Figli arruolatisi per senso del dovere, padri che li hanno seguiti per cercare di vegliare su di loro, uomini senza alternative che hanno vestito la divisa per necessità, qualcuno ha fede e prega per la salvezza del corpo e dello spirito, qualcuno vorrebbe mostrare il coraggio che non ha, qualcun altro ha un senso del realismo che tempera il dovere tanto quanto dolore, timori e dubbi. Tutti hanno paura della loro stessa paura, stretti più alla loro vita di quanto siano attaccati al loro orgoglio: l’eroismo sta da un’altra parte, a Minervini interessano questi personaggi che stanno nella loro realtà con una funzione interlocutoria, facendosi domande e cercando risposte nella sfera di quella umana semplicità in cui si muovono. Non siamo distanti dall’approccio documentario dei suoi film precedenti. E non lo si dice certo perché si ritenga strano che questo regista abbia improvvisamente deciso di dismettere gli strumenti filmici di confronto con la vita che ha adottato sinora, ma per rimarcare come Minervini segue una sua linea costruendo ancora una volta uno scenario soffice, partecipe, empatico, in cui indaga la qualità dell’uomo, le sue sospensioni esistenziali.

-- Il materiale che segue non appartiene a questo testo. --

Definition assemble_system
           (s : @Step4 Triangulation DoFHandler SparsityPattern SparseMatrix)
  : Run DoFHandler (@Step4 Triangulation DoFHandler SparsityPattern SparseMatrix) :=
  system ⇐ lift (assemble_cells (active_cells lib (dof_handler s))
                               (system_matrix s, system_rhs s));
  let boundary_values :=
    interpolate_boundary_values lib (dof_handler s) 0 BoundaryValues.value in
  let '(system_matrix, solution, system_rhs) :=
    apply_boundary_values lib boundary_values (fst system) (solution s)
                          (snd system) in
  run_ret {| triangulation := triangulation s;
             dof_handler := dof_handler s;
             sparsity_pattern := sparsity_pattern s;
             system_matrix := system_matrix;
             solution := solution;
             system_rhs := system_rhs |}.

End Stages.
End Stages.

(** [Postprocessor<dim>::get_needed_update_flags] *)
Definition get_needed_update_flags
           {Triangulation DoFHandler SparsityPattern SparseMatrix Cell : Type}
           (lib : Library Triangulation DoFHandler SparsityPattern SparseMatrix Cell)
  : Z :=
  Z.lor (update_values lib) (update_gradients lib).

(** The sum of [f 0], ..., [f (n - 1)], and the sum of a vector. *)
Definition sum_upto (n : nat) (f : nat -> R) : R :=
  fold_right (fun q acc => (f q + acc)%R) 0%R (seq 0 n).

Definition total (v : list R) : R := fold_right Rplus 0%R v.

(** Entry [(i, j)] of a full matrix, 0 outside it. *)
Definition entry (m : list (list R)) (i j : nat) : R := nth j (nth i m []) 0%R.

(** ** Further notions for the assembly *)

Section AssemblyNotions.
Context {Triangulation DoFHandler SparsityPattern SparseMatrix Cell : Type}.
Variable lib : Library Triangulation DoFHandler SparsityPattern SparseMatrix Cell.

(** What [fe_values] holds on a cell during the assembly. *)
Definition cell_fe_values (cell : Cell) : FEValues :=
  fe_values_reinit lib Stages.fe 2
    (Z.lor (Z.lor (Z.lor (update_values lib) (update_gradients lib))
                  (update_quadrature_points lib))
           (update_JxW_values lib))
    cell.

(** The sum over the local degrees of freedom and the quadrature points of a
    cell of shape_i JxW. *)
Definition cell_load (cell : Cell) : R :=
  sum_upto (fe_dofs_per_cell lib Stages.fe)
    (fun i =>
       sum_upto (quadrature_size lib 2)
         (fun q => (shape_value (cell_fe_values cell) i q
                    * JxW (cell_fe_values cell) q)%R)).

(** The cell has an index for each local degree of freedom, and each is an
    index of a vector of [n_dofs] entries. *)
Definition indices_in_range (n_dofs : nat) (cell : Cell) : Prop :=
  fe_dofs_per_cell lib Stages.fe <= length (get_dof_indices lib cell)
  /\ forall i, i < fe_dofs_per_cell lib Stages.fe ->
               nth i (get_dof_indices lib cell) 0 < n_dofs.
End AssemblyNotions.

(** A library whose elements have two local degrees of freedom and one
    quadrature point, on a mesh without active cells. *)
Definition toy_library : Library unit unit unit unit nat :=
  {| hyper_cube := fun t _ _ => t;
     refine_global := fun t _ => t;
     n_active_cells := fun _ => 1;
     n_cells := fun _ => 1;
     distribute_dofs := fun d _ _ => d;
     n_dofs := fun _ => 2;
     make_sparsity_pattern := fun _ => tt;
     matrix_reinit := fun _ => tt;
     fe_dofs_per_cell := fun _ => 2;
     quadrature_size := fun _ => 1;
     update_values := 1;
     update_gradients := 2;
     update_quadrature_points := 16;
     update_JxW_values := 32;
     fe_values_reinit := fun _ _ _ _ =>
       {| shape_value := fun _ _ => 1%R;
          shape_grad := fun _ _ => [1%R];
          JxW := fun _ => 2%R;
          quadrature_point := fun _ => [0%R] |};
     active_cells := fun _ => [];
     get_dof_indices := fun _ => [0; 1];
     matrix_add := fun m _ _ _ => m;
     interpolate_boundary_values := fun _ _ _ => ∅;
     apply_boundary_values := fun _ m x b => (m, x, b) |}.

I dannati si rivolge a una guerra lontana come fosse la scena primaria dell’umanità, la traccia offerta dalla Storia a una ridefinizione in chiave simbolica del rapporto con l’attualità dell’America coltivato sinora da Roberto Minervini, quel Grande Paese le cui umane macerie ha descritto in Stop the Pounding Heart, Louisiana e Che fare quando il mondo è in fiamme?. Il suo approccio resta votato a un umanesimo psicologico colto nel farsi del destino di personaggi persi in se stessi, ma il passaggio dalla narrazione documentaria alla fiction in costume determina uno scarto tutto particolare, che offre al film una dimensione simbolica strana, tanto intensa quanto distante, vaga, qua e là allucinata. L’America resta la scena trasparente su cui Minervini mette alla prova la sua visione del mondo e allora l’intreccio di destini di questi uomini semplici diventa l’espressione narrativa di uno sguardo sociale lucido. Quando la guerra esplode improvvisa e il nemico diventa qualcosa di concreto ma invisibile, il film assume un atteggiamento ancora più astratto, qualcosa che non corrisponde a una dimensione né mentale né fisica. La fotografia raggela i colori e diffonde lo scenario naturale in un fuori fuoco che sembra quasi avvolgere i corpi dei protagonisti. C’è dolore e indifferenza in questo film, ma c’è soprattutto la voglia di alzarsi e rispondere alla chiamata di una qualche vaga coscienza che ci urla dentro. Sarà suggestione, ma l’impressione è che I dannati sia il film più attuale e urgente che Minervini abbia fatto sinora…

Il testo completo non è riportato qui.